Reactive oxygen species (ROS) contribute to the multiple organ failure (MOF) in hemorrhagic shock. Here we investigate the effects of two superoxide dismutase (SOD) mimetics with catalase activity (EUK-8 and EUK-134) on the circulatory failure and the organ injury and dysfunction associated with hemorrhagic shock in the anesthetised rat. Hemorrhage (sufficient to lower mean arterial blood pressure to 45 mmHg for 90 min) and subsequent resuscitation with shed blood resulted (within 4 h after resuscitation) in a delayed fall in blood pressure, liver injury and renal dysfunction as well as pancreatic injury. Treatment of rats on resuscitation with EUK-8 (3 mg/kg i.v. bolus followed by 3 mg/kg/h i.v. infusion) significantly attenuated liver injury, renal dysfunction and pancreatic injury caused by hemorrhage and resuscitation. Administration of EUK-134 (3 mg/kg i.v. bolus followed by 3 mg/kg/h) reduced the liver injury and renal dysfunction (but not the pancreatic injury) caused by hemorrhagic shock.

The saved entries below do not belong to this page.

(** An in-order write takes as many bytes as the capacity allows, or as many as
    the chain holds when the segment has no chunk left. *)
Lemma enqueue_in_order_spec g fr f v B src :
  fifo_ok g fr f v B ->
  exists g' f' fr' v' w, enqueue_in_order avx2 g f src = Some (g', f', (w, vt v' - (vt v + w))) /\
    enqueued (hdr_off f) g fr v B src w g' fr' f' v' /\ 0 <= w <= Z.min (vlen src) (vsize v - (vt v - vh v)) /\
    (w < Z.min (vlen src) (vsize v - (vt v - vh v)) -> vt v' = ve v') /\
    (room g (grow_cost (vlen src)) -> w = Z.min (vlen src) (vsize v - (vt v - vh v)) /\ took (grow_cost (vlen src)) g g').
Proof.
  intros Hok0. unfold enqueue_in_order. set (f1 := set_newest _ f). pose proof (fifo_ok_newest g fr f v B OOO_SEGMENT_INVALID_INDEX Hok0) as Hok. fold f1 in Hok.
  change (hdr_off f) with (hdr_off f1). clearbody f1. clear Hok0 f. rename f1 into f. pose proof (vlen_nonneg src) as Hsn.
  pose proof Hok as [(h & HM & Htc) _]. pose proof (fk_pos _ _ _ _ _ HM) as P. pose proof P as [P1 P2 P3 P4 P5].
  assert (forall g' fr' v', steady v v' -> fifo_ok g' fr' f v' B -> frame (hdr_off f) (offs (chain v)) (offs (chain v')) g fr g' fr' ->
    (0 < Z.min (vlen src) (vsize v - (vt v - vh v)) -> vt v' = ve v') ->
    (room g (grow_cost (vlen src)) -> Z.min (vlen src) (vsize v - (vt v - vh v)) = 0 /\ top g' = top g) ->
    exists g'' f' fr' v' w, Some (g', f, (0, 0)) = Some (g'', f', (w, vt v' - (vt v + w))) /\ enqueued (hdr_off f) g fr v B src w g'' fr' f' v' /\
      0 <= w <= Z.min (vlen src) (vsize v - (vt v - vh v)) /\ (w < Z.min (vlen src) (vsize v - (vt v - vh v)) -> vt v' = ve v') /\
      (room g (grow_cost (vlen src)) -> w = Z.min (vlen src) (vsize v - (vt v - vh v)) /\ took (grow_cost (vlen src)) g g'')) as Hzero.
  { intros g' fr' v' S Hok' F Hfull Hroom. exists g', f, fr', v', 0. destruct S as [S1 S2 S3 S4 S5] eqn:ES. rewrite S2.
    split_and!; try lia; [do 3 f_equal; lia|by apply enqueued_none|]. intros [-> Ht]%Hroom. split; [done|].
    eapply took_weaken, top_took, Ht. by apply grow_cost_nonneg. }
  destruct src as [|b src0] eqn:Esrc; [apply (Hzero g fr v); try done; change (vlen []) with 0; [lia|intros; split; [lia|done]]|]. rewrite <- Esrc in *. clear Esrc.
  rewrite (fk_at _ _ _ _ _ HM). cbn [mbind option_bind]. destruct (start_write g fr f v B h Hok (fk_at _ _ _ _ _ HM)) as (g1 & v1 & Est & S1 & Hok1 & Eh1 & F1).
  pose proof (start_top _ _ _ _ _ Est) as Etop. rewrite Est.
  cbn [mbind option_bind]. pose proof (fk_hdr _ _ _ _ _ HM) as [_ _ _ -> -> -> _]. rewrite used_eq by done. unfold checked_sub.
  destruct (Z.ltb_spec (vsize v) (vt v - vh v)); [lia|]. cbn [mbind option_bind]. set (n := Z.min (vlen src) (vsize v - (vt v - vh v))) in *.
  destruct (Z.eqb_spec n 0) as [Hn0|Hn0]; [apply (Hzero g1 fr v1); try done; lia|].
  assert (room g (grow_cost (vlen src)) -> room g1 (grow_cost n)) as Hroom1.
  { intros Hroom. eapply top_room; [exact Etop|]. eapply room_weaken, Hroom. apply grow_cost_mono. lia. }
  pose proof S1 as [A1 A2 A3 A4 A5].
  destruct (capacity_spec g1 fr f v1 B n Hok1) as (g2 & r & fr2 & v2 & Ecap & G2 & Hok2 & F2 & Hr); [lia..|]. pose proof (fun R => capacity_room g1 fr f v1 B n g2 r Hok1 ltac:(lia) ltac:(lia) Ecap (Hroom1 R)) as Hcap.
  rewrite A1, A2 in Ecap. rewrite Ecap. cbn [mbind option_bind].
  pose proof (steady_grown v v1 v2 S1 G2) as S2. pose proof S2 as [C1 C2 C3 C4 C5]. assert (frame (hdr_off f) (offs (chain v)) (offs (chain v2)) g fr g2 fr2) as F by (by eapply frame_trans).
  pose proof Hok2 as [(h2 & HM2 & Htc2) _]. pose proof (mid_bounds _ _ _ _ _ HM2 _ (chain_tail v2)) as Bt. pose proof (ps_tail _ (fk_pos _ _ _ _ _ HM2)) as Pt.
  assert (exists k, match r with
     | inl _ => Some n
     | inr _ => h3 ← hdr_at g2 (hdr_off f); last ← chunk_at g2 (h_end_chunk h3); Some (Z.min n (wsub32 (f_chunk_end last) (wr (vt v))))
     end = Some k /\ 0 <= k <= n /\ vt v + k <= ve v2 /\ (k < n -> vt v + k = ve v2) /\ (r = inl tt -> k = n)) as (k & -> & Hk & Hke & Hks & Hkn).
  { destruct r as [u|er]; [exists n; split_and!; try done; lia|]. destruct Hr as (_ & -> & Hlt). rewrite (fk_at _ _ _ _ _ HM2). cbn [mbind option_bind].
    rewrite (hk_end _ _ _ (fk_hdr _ _ _ _ _ HM2)). destruct (last_off_elem _ (chain_nonempty v1)) as (l & c & Ec & ->).
    destruct (chain_at _ _ _ _ _ (fk_chain _ _ _ _ _ HM2) l c [] Ec) as (ch & -> & Hh). cbn [mbind option_bind]. rewrite (chunk_end_eq c _ ch Hh).
    assert (ve v1 = chi c) as Ee by (pose proof (ch_contig _ _ _ _ _ (fk_chain _ _ _ _ _ HM2)) as Hct; rewrite Ec in Hct; by apply contig_snoc in Hct as [? _]).
    rewrite wsub_wr by lia. eexists. split; [done|]. split_and!; try done; lia. }
  cbn [mbind option_bind]. destruct (Z.eqb_spec k 0) as [->|Hk0]; [apply (Hzero g2 fr2 v2); try done; [lia|]; intros [Er _]%Hcap; specialize (Hkn Er); lia|].
  rewrite (fk_at _ _ _ _ _ HM2). cbn [mbind option_bind]. rewrite Htc2.
  assert (vlen (take (Z.to_nat k) src) = k) as Hlen by (apply vlen_take; lia).
  destruct (write_publish g2 fr2 f v2 B (take (Z.to_nat k) src) Hok2) as (g3 & g' & f' & v' & E1 & E2 & Q & Hve); [lia..|]. rewrite Hlen in *.
  rewrite C2 in E1, E2. rewrite E1. cbn [mbind option_bind]. rewrite (proj2 (Z.eqb_neq k 0)) by done. rewrite (wrap_small 32 k), wadd_wr by (unfold in_word; lia).
  rewrite E2. cbn [mbind option_bind]. destruct Q as [Q1 Q2 Q3 Q4 Q5 Q6 Q7 Q8].
  exists g', f', fr2, v', k. split_and!; try lia; [done| | |].
  - constructor; try congruence.
    + rewrite C2, take_take in Q6. by replace (Z.to_nat k `min` Z.to_nat k)%nat with (Z.to_nat k) in Q6 by lia.
    + by eapply frame_trans.
  - intros Hlt. specialize (Hks Hlt). rewrite Hve, Q3, C2, Hks. by apply (promote_at_end g2 fr2 f v2 h2).
  - intros Hroom. destruct (Hcap Hroom) as [Er Ht]. split; [by apply Hkn|]. eapply took_weaken; [apply (grow_cost_mono n); lia|].
    apply (took_top _ _ g2); [by apply (took_from _ _ g1)|]. apply publish_top in E2. apply append_top in E1. congruence.
Qed.


(** ** Writing ahead of the tail *)

(** The chunk to start seeking from is not past the position. *)
Lemma seek_start_spec g fr f v B x :
  fifo_ok g fr f v B -> vix v = true -> vt v <= x < ve v ->
  exists c l0 l, seek_start g f (wr x) = Some (coff c) /\ chain v = l0 ++ c :: l /\ clo c <= x.
Proof.
  intros [(h & HM & Htc) _] Hix Hx. pose proof (fk_chain _ _ _ _ _ HM) as Hok. destruct (fk_enq _ _ _ _ _ HM) as (m & Hm & Henq). specialize (Henq Hix).
  pose proof (ps_tail _ (fk_pos _ _ _ _ _ HM)) as Pt. unfold seek_start. rewrite (fk_at _ _ _ _ _ HM). cbn [mbind option_bind].
  rewrite (RbMap.holds_get Z.compare (fun _ => True) _ m (wr x) Hm I). cbn [mbind option_bind].
  assert (exists hit, match m !! wr x with
     | Some a => Some (Some a)
     | None => e ← RbTree.predecessor Z.compare (ooo_enq_lookup f) (wr x); Some (option_map snd e)
     end = Some hit /\ (hit = None \/ exists c, c ∈ vtail v :: vpost v /\ hit = Some (coff c))) as (hit & -> & Hhit).
  { destruct (m !! wr x) as [a|] eqn:E.
    - exists (Some a). split; [done|]. right. destruct (Henq _ _ E) as (c & Hc & _ & -> & _). by exists c.
    - destruct (RbMap.holds_predecessor Z.compare (fun _ => True) _ m (wr x) Hm I) as (e & -> & He). cbn [mbind option_bind]. eexists. split; [done|].
      destruct e as [[k a]|]; [|by left]. right. destruct He as (He & _). destruct (Henq _ _ He) as (c & Hc & _ & -> & _). by exists c. }
  assert (exists l0 l, chain v = l0 ++ vtail v :: l) as (lt0 & lt & Et) by (by exists (vpre v), (vpost v)).
  cbn [mbind option_bind]. destruct Hhit as [->|(c & Hc & ->)]; cbn [default Z.eqb negb mbind option_bind].
  - rewrite Htc. exists (vtail v), lt0, lt. split_and!; [done|done|lia].
  - assert (c ∈ chain v) as Hcin by (apply elem_of_app; by right). cbn [default id]. rewrite (chain_nonzero _ _ _ _ _ Hok c Hcin). cbn [negb].
    apply list_elem_of_split in Hcin as (l0 & l & El). destruct (chain_at _ _ _ _ _ Hok l0 c l El) as (ch & -> & Hh). cbn [mbind option_bind].
    assert (c ∈ chain v) as Hcin by (rewrite El; apply elem_of_app; right; left). pose proof (mid_bounds _ _ _ _ _ HM _ (chain_tail v)) as Bt.
    rewrite (includes_eq _ _ _ _ _ Hok c _ ch x Hcin Hh) by lia. destruct ((clo c <=? x) && (x <? chi c)) eqn:Ein; cbn [negb].
    + apply andb_true_iff in Ein as [Ein%Z.leb_le _]. rewrite (chain_nonzero _ _ _ _ _ Hok c Hcin). by exists c, l0, l.
    + cbn. rewrite Htc. exists (vtail v), lt0, lt. split_and!; [done|done|lia].
Qed.

Lemma write_at_spec g fr f v B x src :
  fifo_ok g fr f v B -> vix v = true -> vt v <= x -> x + vlen src <= ve v ->
  exists m', write_at_without_tail_store avx2 g f (wr x) src = Some (set_bytes m' g, vlen src) /\ wrote (chain v) (bytes g) x src m'.
Proof.
  intros Hok Hix Hlo Hhi. unfold write_at_without_tail_store. destruct src as [|b src0].
  { exists (bytes g). split; [by destruct g|apply wrote_nil]. }
  set (src := b :: src0) in *. assert (0 < vlen src) as Hpos by (unfold vlen; cbn; lia).
  destruct (seek_start_spec g fr f v B x Hok Hix ltac:(lia)) as (c & l0 & l & -> & El & Hc). cbn [mbind option_bind].
  destruct Hok as [(h & HM & Htc) _]. pose proof (fk_chain _ _ _ _ _ HM) as Hok. pose proof (chain_fuel _ _ _ _ _ Hok) as Hf. rewrite El, length_app in Hf.
  pose proof (ch_contig _ _ _ _ _ Hok) as Hct. rewrite El in Hct. apply contig_app in Hct as (b0 & _ & Hct).
  destruct (contig_find _ _ _ x Hct) as (l1 & d & l2 & Ed & Hd); [destruct Hct as (<- & _ & _); lia|].
  assert (coff c = first_off (l1 ++ d :: l2) 0) as -> by (by rewrite <- Ed).
  rewrite (seek_spec g fr (chain v) _ _ Hok (chunk_fuel g) l1 d l2 x l0); [|by rewrite El, Ed|done|].
  2:{ apply (f_equal length) in Ed. rewrite length_app in Ed. cbn in Ed, Hf. lia. }
  cbn [mbind option_bind]. change (coff d) with (first_off (d :: l2) 0).
  destruct (write_loop_spec avx2 g fr (chain v) _ _ (chunk_fuel g) (l0 ++ l1) (d :: l2) x src 0 Hok) as (m' & E & W); try done.
  - by rewrite El, Ed, app_assoc.
  - intros _. by exists d, l2.
  - apply (f_equal length) in Ed. rewrite length_app in Ed. cbn in Ed, Hf. cbn. lia.
  - by exists m'.
Qed.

However, neither EUK-8 nor EUK-134 reduced the delayed circulatory failure associated with hemorrhagic shock. Thus, we propose that an enhanced formation of ROS contributes to the MOF in hemorrhagic shock, and that membrane-permeable SOD-mimetics with catalase activity, such as EUK-8 or EUK-134, may represent a novel therapeutic approach for the therapy of hemorrhagic shock.